We have a concept of "replication datasets." We host six thousand of these in Harvard Dataverse. I made the text bigger from one of these datasets to show that the Odum Institute at UNC has professional curators that replicate tables and figures in the primary article. This is a requirement for being published in The American Journal of Political Science. I was hoping Jon Crabtree from Odum would be here today but there's some kind of hurricane.
We do have a computation story in Dataverse. These are the existing tools we have. Primarily these work at the file level. For tabular files we will present an "explore" button and you can open up a tool called Data Explorer where you can do cross tabulation. You can open up a tool called TwoRavens where you can do statistical analysis. That's at the file level, these tools. We have a more experimental "compute" button and you have to have a special setup of Dataverse where you're storing your files on Swift, which is an OpenStack thing. Then you click the "compute" button and it launches the compute side of OpenStack and you can play around with your data and run arbitrary computation there. That's existing, what we have today.
This is the perfect venue to announce that we were recently awarded a grant from the Alfred P. Sloan Foundation. There's a blog post coming on this any day but I'm just going to read the title of the grant: Increasing Scientific Dataset Quality Through Reproducibility and Curation Tools and Targeted Services in Dataverse Repositories. To unpack that a little bit, what we're really doing is working on the tools side and the human side, the curation services side. I've put the four tools here that we are planning to integrate with: Code Ocean, Encapsulator, CoRe2, and Make Data Count.
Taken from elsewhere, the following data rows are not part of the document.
Lemma rooted_unique id path : rooted id path → ∀ path', rooted id path' → path = path'.
Proof.
  induction 1 as [id e Hg Hp|id e parent path Hg Hp _ IH]; intros path' Hr; inversion Hr; simplify_eq; [done|]. f_equal. by apply IH.
Qed.
Lemma rooted_member id path : rooted id path → ∀ x e, (x, e) ∈ path → dict_get x t = Some e.
Proof.
  induction 1 as [id e Hg Hp|id e parent path Hg Hp _ IH]; intros x y Hx.
  - apply list_elem_of_singleton in Hx as [= -> ->]. done.
  - apply elem_of_app in Hx as [Hx|Hx%list_elem_of_singleton]; [by apply IH|]. by injection Hx as -> ->.
Qed.
(** Every entry of a path has a path, which is no longer. *)
Lemma rooted_prefix id path : rooted id path → ∀ x e, (x, e) ∈ path → ∃ p, rooted x p ∧ (length p <= length path)%nat.
Proof.
  induction 1 as [id e Hg Hp|id e parent path Hg Hp Hr IH]; intros x y Hx.
  - apply list_elem_of_singleton in Hx as [= -> ->]. eexists. split; [by apply rooted_root|done].
  - rewrite length_app. apply elem_of_app in Hx as [Hx|Hx%list_elem_of_singleton].
    + destruct (IH _ _ Hx) as (p & Hp' & Hl). exists p. split; [done|lia].
    + injection Hx as -> ->. eexists. split; [by eapply rooted_child|]. by rewrite length_app.
Qed.
Lemma rooted_NoDup id path : rooted id path → NoDup path.*1.
Proof.
  induction 1 as [id e Hg Hp|id e parent path Hg Hp Hr IH]; [apply NoDup_singleton|].
  rewrite fmap_app. apply NoDup_app. split; [done|]. split; [|apply NoDup_singleton].
  intros x Hx Hid%list_elem_of_singleton. subst x. apply list_elem_of_fmap in Hx as ([x y] & Heq & Hx). cbn in Heq. subst x.
  destruct (rooted_prefix _ _ Hr _ _ Hx) as (p & Hp' & Hl). rewrite (rooted_unique _ _ Hp' _ (rooted_child _ _ _ _ Hg Hp Hr)), length_app in Hl.
  cbn in Hl. lia.
Qed.
Lemma rooted_bound id path : rooted id path → (length path <= length t)%nat.
Proof.
  intros Hr. rewrite <-(length_map fst path), <-(length_map fst t). apply submseteq_length, NoDup_submseteq; [exact (rooted_NoDup _ _ Hr)|].
  intros x Hx. apply list_elem_of_fmap in Hx as ([y e] & -> & Hx). apply (rooted_member _ _ Hr), dict_get_in in Hx. apply list_elem_of_fmap. by exists (y, e).
Qed.
Lemma rooted_last id path : rooted id path → ∃ e, last path = Some (id, e).
Proof. intros [i e _ _|i e parent p _ _ _]; exists e; [done|apply last_snoc]. Qed.
Lemma rooted_head id path : rooted id path → ∃ x e, head path = Some (x, e) ∧ parent_of e.1 = None.
Proof.
  induction 1 as [id e Hg Hp|id e parent path Hg Hp Hr IH]; [by exists id, e|]. destruct IH as (x & y & Hx & Hy). exists x, y. split; [|done].
  by destruct path.
Qed.
(** Behind each entry comes one whose parent it is. *)
Lemma rooted_linked id path : rooted id path → ∀ i a b, path !! i = Some a → path !! S i = Some b → parent_of b.2.1 = Some a.1.
Proof.
  induction 1 as [id e Hg Hp|id e parent path Hg Hp Hr IH]; intros i a b Ha Hb; [by destruct i|].
  destruct (decide (S i < length path)%nat) as [Hi|Hi]; [rewrite lookup_app_l in Ha, Hb by lia; by eapply IH|].
  pose proof (lookup_lt_Some _ _ _ Hb) as Hlt. rewrite length_app in Hlt. cbn in Hlt.
  destruct (rooted_last _ _ Hr) as [y Hl]. rewrite last_lookup in Hl. rewrite lookup_app_r in Hb by lia.
  replace (S i - length path)%nat with 0%nat in Hb by lia. injection Hb as <-.
  rewrite lookup_app_l in Ha by lia. replace i with (pred (length path)) in Ha by lia. rewrite Hl in Ha. by injection Ha as <-.
Qed.

(** ** The walk up *)

Lemma path_up_complete id path : rooted id path → ∀ fuel, (length path <= fuel)%nat → path_up t fuel id = Ok path.*2.
Proof.
  induction 1 as [id e Hg Hp|id e parent path Hg Hp Hr IH]; intros fuel Hf; (destruct fuel as [|n]; [rewrite ?length_app in Hf; cbn in Hf; lia|]); cbn; rewrite Hg, Hp; [done|].
  rewrite length_app in Hf. cbn in Hf. rewrite IH by lia. cbn. by rewrite fmap_app.
Qed.

(** ** The validation *)

Definition parents_present : Prop := ∀ id e parent, dict_get id t = Some e → parent_of e.1 = Some parent → dict_has parent t = true.
(** From [current] everything above is known to be rooted, or has still to be walked. *)
Lemma walk_sound complete : (∀ x, x ∈ complete → has_root x) → ∀ fuel current path out,
  walk t complete fuel current path = Ok out →
  (∀ x, x ∈ path → x ∈ out) ∧ (match current with Some id => has_root id | None => True end) ∧ (∀ x, x ∈ out → x ∈ path ∨ has_root x).
Proof.
  intros Hc. induction fuel as [|n IH]; intros current path out Hw; (destruct current as [id|]; [|cbn in Hw; injection Hw as <-; auto]); cbn in Hw;
    (destruct (existsb (String.eqb id) complete) eqn:Ecomp;
      [injection Hw as <-; apply existsb_eqb_elem in Ecomp; split; [done|]; split; [by apply Hc|auto]|]);
    (destruct (existsb (String.eqb id) path); [discriminate|]).
  - by destruct (dict_get id t) as [[]|].
  - destruct (dict_get id t) as [[record line]|] eqn:Hg; [|discriminate]. destruct (IH _ _ _ Hw) as (Hin & Hcur & Hout).
    assert (Hid : has_root id).
    { destruct (parent_of record) as [p|] eqn:Hp; [|by exists [(id, (record, line))]; apply rooted_root].
      destruct Hcur as [up Hup]. exists (up ++ [(id, (record, line))]). by eapply rooted_child. }
    split; [intros x Hx; apply Hin; set_solver|]. split; [done|]. intros x Hx. destruct (Hout x Hx) as [Hx'|]; [|auto].
    apply elem_of_app in Hx' as [|Hx'%list_elem_of_singleton]; [auto|]. subst x. auto.
Qed.
(** A walk ends: within its bound, and only a cycle stops it. *)
Lemma walk_ends complete : parents_present → ∀ fuel current path e,
  NoDup path → (∀ x, x ∈ path → x ∈ dict_keys t) → match current with Some id => dict_has id t = true | None => True end →
  (length t <= length path + fuel)%nat → walk t complete fuel current path = Raise e → e = cycle_error.
Proof.
  intros Hp. induction fuel as [|n IH]; intros current path e Hn Hk Hc Hl Hw; (destruct current as [id|]; [|discriminate Hw]); cbn in Hw;
    (destruct (existsb (String.eqb id) complete); [discriminate|]);
    (destruct (existsb (String.eqb id) path) eqn:Eq; [by injection Hw as <-|]); apply existsb_eqb_not_elem in Eq;
    unfold dict_has in Hc; destruct (dict_get id t) as [[record line]|] eqn:Hg; try discriminate.
  - assert (Hlt : (length (path ++ [id]) <= length (dict_keys t))%nat).
    { apply submseteq_length, NoDup_submseteq; [apply NoDup_app; split; [done|]; split; [set_solver|apply NoDup_singleton]|].
      intros x [Hx|Hx%list_elem_of_singleton]%elem_of_app; [by apply Hk|]. subst x. apply dict_get_in in Hg. apply list_elem_of_fmap. by eexists (id, _). }
    unfold dict_keys in Hlt. rewrite length_app, length_fmap in Hlt. cbn in Hlt. lia.
  - eapply (IH (parent_of record) (path ++ [id])); [..|exact Hw].
    + apply NoDup_app. split; [done|]. split; [set_solver|apply NoDup_singleton].
    + intros x [Hx|Hx%list_elem_of_singleton]%elem_of_app; [by apply Hk|]. subst x. apply dict_get_in in Hg. apply list_elem_of_fmap. by eexists (id, _).
    + destruct (parent_of record) as [p|] eqn:Epar; [|done]. exact (Hp id _ p Hg Epar).
    + rewrite length_app. cbn. lia.
Qed.
End forest.

Lemma walks_sound t keys : ∀ c c', fold_result (walk_from t) c keys = Ok c' → (∀ x, x ∈ c → has_root t x) → ∀ x, x ∈ c ++ keys → has_root t x.
Proof.
  induction keys as [|k keys IH]; intros c c' Hf Hc x Hx; cbn in Hf; [rewrite app_nil_r in Hx; auto|].
  apply bind_Ok in Hf as (c1 & Hk & Hf). unfold walk_from in Hk. apply bind_Ok in Hk as (path & Hw & [= <-]).
  destruct (walk_sound t c Hc _ _ _ _ Hw) as (_ & Hroot & Hout).
  apply elem_of_app in Hx as [Hx|Hx]; [auto|]. apply elem_of_cons in Hx as [-> |Hx]; [done|].
  apply (IH _ _ Hf); [|by apply elem_of_app; right]. intros y [Hy|Hy]%elem_of_app; [auto|]. by destruct (Hout y Hy) as [?%elem_of_nil|].
Qed.
Lemma walks_end t keys : parents_present t → (∀ k, k ∈ keys → dict_has k t = true) → ∀ c e, fold_result (walk_from t) c keys = Raise e → e = cycle_error.
Proof.
  intros Hp. induction keys as [|k keys IH]; intros Hk c e Hf; [discriminate Hf|]. cbn in Hf.
  destruct (walk_from t c k) as [c1|e1] eqn:Hw; cbn in Hf; [apply (IH ltac:(set_solver) _ _ Hf)|]. injection Hf as <-.
  unfold walk_from in Hw. destruct (walk t c _ _ _) as [path|e2] eqn:Hwk; [discriminate|]. injection Hw as ->.
  eapply (walk_ends t c Hp (length t) (Some k) []); [apply NoDup_nil_2|by intros ? ?%elem_of_nil|apply Hk; set_solver|cbn; lia|exact Hwk].
Qed.

Section graph.
Context `{SchemaValidator}.

(** The entries by their ids *)
Record indexed (entries : list numbered) (t : list (string * numbered)) : Prop := {
  ix_keys : NoDup (dict_keys t);
  ix_id : ∀ id e, dict_get id t = Some e → vget "id" e.1 = VStr id ∧ e ∈ entries;
  ix_entry : ∀ e, e ∈ entries → ∃ id, dict_get id t = Some e }.

Lemma entry_fields_distinct : NoDup (names entry_fields).
Proof. cbn. repeat constructor; set_solver. Qed.
Lemma pi_model_ok fields m r d : pi_model fields m r = Ok d → read_open_model fields (VDict r) = Ok (VDict d) ∨ d = [].
Proof.
  unfold pi_model. destruct (read_open_model _ _) as [v|[]] eqn:E; intros [= <-]. destruct v; auto.
Qed.
Lemma entry_id m r d : pi_model entry_fields m r = Ok d → vget "id" r = VStr (text_of "id" d).
Proof.
  unfold pi_model. destruct (read_open_model _ _) as [v|[]] eqn:E; intros [= <-].
  destruct (read_open_text _ _ _ "id" entry_fields_distinct ltac:(set_solver) E) as (d & s & -> & Hd & Hr). change (default [] (as_dict (VDict d))) with d. unfold text_of, vget_or, vget. by rewrite Hd, Hr.
Qed.
Lemma add_entry_indexed entries t e t' : indexed entries t → add_entry t e = Ok t' → indexed (entries ++ [e]) t'.
Proof.
  intros [Hk Hid He] Ha. destruct e as [record line]. cbn [add_entry] in Ha. apply bind_Ok in Ha as (u & _ & Ha).
  apply bind_Ok in Ha as (d & Hm & Ha). apply entry_id in Hm. revert Hm Ha. generalize (text_of "id" d). intros id Hm Ha. unfold dict_has in Ha.
  destruct (dict_get id t) as [x|] eqn:Hg; [discriminate|]. injection Ha as <-. split.
  - rewrite dict_keys_set. unfold dict_has. rewrite Hg. apply NoDup_app. split; [done|]. split; [|apply NoDup_singleton].
    intros y Hy Hyi%list_elem_of_singleton. subst y. apply list_elem_of_fmap in Hy as ([y e] & Heq & Hy). cbn in Heq. subst y. by rewrite (dict_get_elem _ _ _ Hk Hy) in Hg.
  - intros y e. rewrite dict_get_set. destruct (String.eqb y id) eqn:E.
    + apply String.eqb_eq in E as ->. intros [= <-]. split; [done|set_solver].
    + intros Hy. destruct (Hid _ _ Hy). split; [done|set_solver].
  - intros e [Hx|Hx%list_elem_of_singleton]%elem_of_app.
    + destruct (He e Hx) as [y Hy]. exists y. rewrite dict_get_set_ne; [done|]. intros ->. congruence.
    + subst e. exists id. apply dict_get_set_eq.
Qed.
Lemma entries_indexed l : ∀ entries t t', indexed entries t → fold_result add_entry t l = Ok t' → indexed (entries ++ l) t'.
Proof.
  induction l as [|e l IH]; intros entries t t' Hi Hf; cbn in Hf; [injection Hf as <-; by rewrite app_nil_r|].
  apply bind_Ok in Hf as (t1 & Ha & Hf). rewrite cons_middle, app_assoc. eapply IH; [by eapply add_entry_indexed|done].
Qed.
Lemma empty_indexed : indexed [] [].
Proof. split; [apply NoDup_nil_2|discriminate|by intros ? ?%elem_of_nil]. Qed.
Lemma parents_checked t us : NoDup (dict_keys t) → map_result (missing_parent t) t = Ok us → parents_present t.
Proof.
  intros Hn Hm id e parent Hg Hp. apply map_result_Forall2 in Hm. apply dict_get_in in Hg. destruct (list_elem_of_lookup_1 _ _ Hg) as [i Hi].
  destruct (Forall2_lookup_l _ _ _ _ _ Hm Hi) as (u & _ & Hu). unfold missing_parent in Hu. cbn in Hu. rewrite Hp in Hu.
  unfold guard_err in Hu. by destruct (dict_has parent t).
Qed.
Lemma graph_forest entries t : _validate_graph entries = Ok t → indexed entries t ∧ ∀ id e, dict_get id t = Some e → has_root t id.
Proof.
  unfold _validate_graph. intros Hv. apply bind_Ok in Hv as (t' & Hf & Hv). apply bind_Ok in Hv as (us & Hm & Hv). apply bind_Ok in Hv as (c & Hw & [= ->]).
  pose proof (entries_indexed _ _ _ _ empty_indexed Hf) as Hi. split; [done|]. intros id e Hg. eapply walks_sound; [exact Hw|by intros ? ?%elem_of_nil|].
  apply dict_get_in in Hg. apply list_elem_of_fmap. by exists (id, e).
Qed.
On the curation side, part of the grant is trying to come up with a sustainable model for offering curation services from Harvard Dataverse. Right now it's free data hosting. We do some amount of curation, but we want to be able to offer some paid tiers. We're not promising this is going to be sustainable. We want to come up with a model that we think will work through a pilot program. I wanted to mention that the Dataverse community is really into this concept of data quality and data reuse and many installations are pursuing this CoreTrustSeal certification. Tilburg was the first to announce to the Dataverse community that they've already achieved this certification.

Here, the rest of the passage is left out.